Me supongo que ya conocen la historia. Un mercader sin dinero (Marcel André), con un hijo, Ludovic (Michel Auclair), y tres hijas: las insufribles Félice (Mila Parély) y Adélaïde (Nane Germon), y la adorable Belle (Josette Day). El padre se adentra en un bosque sombrío, llega a un castillo, y al encontrar la rosa mágica que allí se oculta ‒y que espera regalar a Belle‒, es atrapado por la Bestia (Jean Marais). Cumpliendo el destino que todos esperamos, Belle decide ser el rehén de la Bestia, e inicia así una incierta vida en el castillo.

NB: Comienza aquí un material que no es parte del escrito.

Lemma mbind_assoc {A B C} (m : M A) (k : A -> M B) (k' : B -> M C) (st : Client) :
  mbind (mbind m k) k' st = mbind m (fun a => mbind (k a) k') st.
Proof. unfold mbind. destruct (m st) as [[a|e] st']; reflexivity. Qed.

Lemma process_input_init (room_id inp ty : string) (ps : list string) (st : Client) :
  parse_text_input inp = ("init", ty :: ps) ->
  let o := make_room ty room_id (max_room_logs st) in
  exists st', process_input room_id inp st = (Ok tt, st') /\
    rooms st' = <[ room_id := log_content o inp ]> (rooms st) /\
    calls st' = app (calls st) [OnRoomInit o; OnReceive room_id "init" (ty :: ps)] /\
    output_queue st' = output_queue st /\ max_room_logs st' = max_room_logs st /\
    name st' = name st /\ challengekeyid st' = challengekeyid st.
Proof.
  intros Hp o. unfold process_input. rewrite Hp. cbn.
  rewrite lookup_insert_eq. unfold room_add_content. cbn. rewrite Hp.
  rewrite update_obj_init. cbn.
  eexists. split; [reflexivity|]. cbn.
  rewrite <- app_assoc. repeat split. rewrite !insert_insert_eq. reflexivity.
Qed.

Lemma process_input_deinit (room_id inp : string) (ps : list string) (o : RoomObj) (st : Client) :
  parse_text_input inp = ("deinit", ps) -> rooms st !! room_id = Some o ->
  exists st', process_input room_id inp st = (Ok tt, st') /\
    rooms st' = delete room_id (rooms st) /\
    calls st' = app (calls st) [OnRoomDeinit o; OnReceive room_id "deinit" ps] /\
    output_queue st' = output_queue st.
Proof.
  intros Hp Ho. unfold process_input. rewrite Hp. cbn. unfold mbind at 1 2, get. cbn beta iota. rewrite Ho. cbn.
  rewrite lookup_delete_eq. cbn.
  eexists. split; [reflexivity|]. cbn. rewrite <- app_assoc. repeat split.
Qed.

Section KeepRooms.
Variable R : gmap string RoomObj.

Lemma keeps_bind {A B} (m : M A) (k : A -> M B) :
  (forall st, rooms st = R -> rooms (snd (m st)) = R) ->
  (forall a st, rooms st = R -> rooms (snd (k a st)) = R) ->
  forall st, rooms st = R -> rooms (snd (mbind m k st)) = R.
Proof.
  intros Hm Hk st Hst. unfold mbind.
  specialize (Hm st Hst). destruct (m st) as [[a|e] st']; simpl in *; auto.
Qed.

Lemma keeps_get_bind {B} (k : Client -> M B) :
  (forall st, rooms st = R -> rooms (snd (k st st)) = R) ->
  forall st, rooms st = R -> rooms (snd (mbind get k st)) = R.
Proof. intros Hk st Hst. exact (Hk st Hst). Qed.

Lemma keeps_ret {A} (a : A) : forall st, rooms st = R -> rooms (snd (ret a st)) = R.
Proof. intros st H. exact H. Qed.

Lemma keeps_throw {A} (e : exn) : forall st, rooms st = R -> rooms (snd (@throw A e st)) = R.
Proof. intros st H. exact H. Qed.

Lemma keeps_lift {A} (r : result A) : forall st, rooms st = R -> rooms (snd (lift r st)) = R.
Proof. intros st H. exact H. Qed.

Lemma keeps_record (c : Call) : forall st, rooms st = R -> rooms (snd (record c st)) = R.
Proof. intros st H. exact H. Qed.
Lemma returns_the {A} (field : globals → option A) g a :
  field g = Some a → returns (the field) g a.
Proof.
  intros H. eapply returns_bind; [apply returns_read|]. by apply returns_or_raise.
Qed.

Lemma preserves_the {A} (field : globals → option A) : preserves (the field).
Proof.
  apply preserves_bind; [apply preserves_read|]. intros; apply preserves_or_raise.
Qed.

Lemma returns_CF_MAPPERS_getitem {A} (key : cf_mappers → option A) g mp a :
  CF_MAPPERS g = Some mp → key mp = Some a → returns (CF_MAPPERS_getitem key) g a.
Proof.
  intros Hm Hk. eapply returns_bind; [by apply returns_the|].
  by apply returns_or_raise.
Qed.

Lemma returns_CBF_MAPPERS_getitem {A} (key : cbf_mappers → option A) g mp a :
  CBF_MAPPERS g = Some mp → key mp = Some a → returns (CBF_MAPPERS_getitem key) g a.
Proof.
  intros Hm Hk. eapply returns_bind; [by apply returns_the|].
  by apply returns_or_raise.
Qed.

Lemma preserves_CF_MAPPERS_getitem {A} (key : cf_mappers → option A) :
  preserves (CF_MAPPERS_getitem key).
Proof.
  apply preserves_bind; [apply preserves_the|]. intros; apply preserves_or_raise.
Qed.

Lemma preserves_CBF_MAPPERS_getitem {A} (key : cbf_mappers → option A) :
  preserves (CBF_MAPPERS_getitem key).
Proof.
  apply preserves_bind; [apply preserves_the|]. intros; apply preserves_or_raise.
Qed.

Lemma returns_mapM {A B} (f : A → py B) g l k :
  Forall2 (λ x y, returns (f x) g y) l k → returns (mapM f l) g k.
Proof.
  induction 1 as [|x y l k Hx _ IH]; simpl; [done|].
  eapply returns_bind; [exact Hx|].
  eapply returns_bind; [exact IH|]. done.
Qed.
(** Attribute assignment. *)
Definition with_sf_identifier (v : string) (s : SubFace) : SubFace :=
  mkSubFace (sf_kind s) v (sf_display_name s) (sf_geometry s)
            (sf_is_operable s) (sf_boundary_condition s) (sf_parent s).
Definition with_sf_display_name (v : string) (s : SubFace) : SubFace :=
  mkSubFace (sf_kind s) (sf_identifier s) v (sf_geometry s)
            (sf_is_operable s) (sf_boundary_condition s) (sf_parent s).
Definition with_sf_geometry (v : Face3D) (s : SubFace) : SubFace :=
  mkSubFace (sf_kind s) (sf_identifier s) (sf_display_name s) v
            (sf_is_operable s) (sf_boundary_condition s) (sf_parent s).
Definition with_sf_boundary_condition (v : BoundaryCondition) (s : SubFace) : SubFace :=
  mkSubFace (sf_kind s) (sf_identifier s) (sf_display_name s) (sf_geometry s)
            (sf_is_operable s) v (sf_parent s).
Definition with_sf_parent (v : option loc) (s : SubFace) : SubFace :=
  mkSubFace (sf_kind s) (sf_identifier s) (sf_display_name s) (sf_geometry s)
            (sf_is_operable s) (sf_boundary_condition s) v.

Definition with_identifier (v : string) (f : Face) : Face :=
  mkFace v (f_display_name f) (f_user_data f) (f_geometry f) (f_parent f)
         (f_punched_geometry f) (f_apertures f) (f_doors f) (f_type f)
         (f_boundary_condition f).
Definition with_display_name (v : string) (f : Face) : Face :=
  mkFace (f_identifier f) v (f_user_data f) (f_geometry f) (f_parent f)
         (f_punched_geometry f) (f_apertures f) (f_doors f) (f_type f)
         (f_boundary_condition f).
Definition with_user_data (v : option string) (f : Face) : Face :=
  mkFace (f_identifier f) (f_display_name f) v (f_geometry f) (f_parent f)
         (f_punched_geometry f) (f_apertures f) (f_doors f) (f_type f)
         (f_boundary_condition f).
Definition with_geometry (v : Face3D) (f : Face) : Face :=
  mkFace (f_identifier f) (f_display_name f) (f_user_data f) v (f_parent f)
         (f_punched_geometry f) (f_apertures f) (f_doors f) (f_type f)
         (f_boundary_condition f).
Definition with_punched_geometry (v : option Face3D) (f : Face) : Face :=
  mkFace (f_identifier f) (f_display_name f) (f_user_data f) (f_geometry f)
         (f_parent f) v (f_apertures f) (f_doors f) (f_type f)
         (f_boundary_condition f).
Definition with_apertures (v : list loc) (f : Face) : Face :=
  mkFace (f_identifier f) (f_display_name f) (f_user_data f) (f_geometry f)
         (f_parent f) (f_punched_geometry f) v (f_doors f) (f_type f)
         (f_boundary_condition f).
Definition with_doors (v : list loc) (f : Face) : Face :=
  mkFace (f_identifier f) (f_display_name f) (f_user_data f) (f_geometry f)
         (f_parent f) (f_punched_geometry f) (f_apertures f) v (f_type f)
         (f_boundary_condition f).
Definition with_type (v : FaceType) (f : Face) : Face :=
  mkFace (f_identifier f) (f_display_name f) (f_user_data f) (f_geometry f)
         (f_parent f) (f_punched_geometry f) (f_apertures f) (f_doors f) v
         (f_boundary_condition f).
Definition with_boundary_condition (v : BoundaryCondition) (f : Face) : Face :=
  mkFace (f_identifier f) (f_display_name f) (f_user_data f) (f_geometry f)
         (f_parent f) (f_punched_geometry f) (f_apertures f) (f_doors f)
         (f_type f) v.

(** [list == []] and [list != []] *)
Definition is_nil {A} (l : list A) : bool :=
  match l with [] => true | _ => false end.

Aparte de un clásico del folklore, la historia de amor entre la Bella y la Bestia es uno de esos arquetipos narrativos que han tenido fortuna en el cine, el cómic y la literatura. No obstante, esta adaptación cinematográfica de Cocteau es mucho más que un simple cuento infantil. Con medios escasos, y una inventiva sin igual, el gran Cocteau completó un relato onírico y surrealista, en el que, por cierto, de cuando en cuando se nos avisa de la presencia del propio equipo de rodaje.

Un equipo que, además, contó con maestros de primera fila, como el músico Georges Auric, el soberbio director de fotografía Henri Alekan, el director artístico Christian Bérard y el maquillador Hagop Arakelian.

Sara Torres, en el estudio que le dedica al film en Nosferatu, nos recuerda las frases que anota el propio Cocteau el domingo 26 de agosto de 1945, fecha de comienzo del rodaje: «Después de un año de preparativos y de obstáculos de toda clase, por fin empiezo mañana a rodar. Sería ridículo quejarse de las dificultades que conlleva una empresa semejante, pues estimo que nuestro trabajo nos obliga a estar continuamente arrobados, soñando el más hermoso de los sueños. Además, nos permite manejar a nuestro modo ese tiempo inmenso, tan penoso cuando se vive minuto a minuto y ordenadamente. Ese tiempo roto, conmocionado, trastocado, es una verdadera victoria sobre lo inevitable (…) Una cosa largo tiempo soñada, imaginada, vista en la pantalla invisible, será preciso esta misma mañana convertirla en algo sólido, esculpirla en el espacio y la duración».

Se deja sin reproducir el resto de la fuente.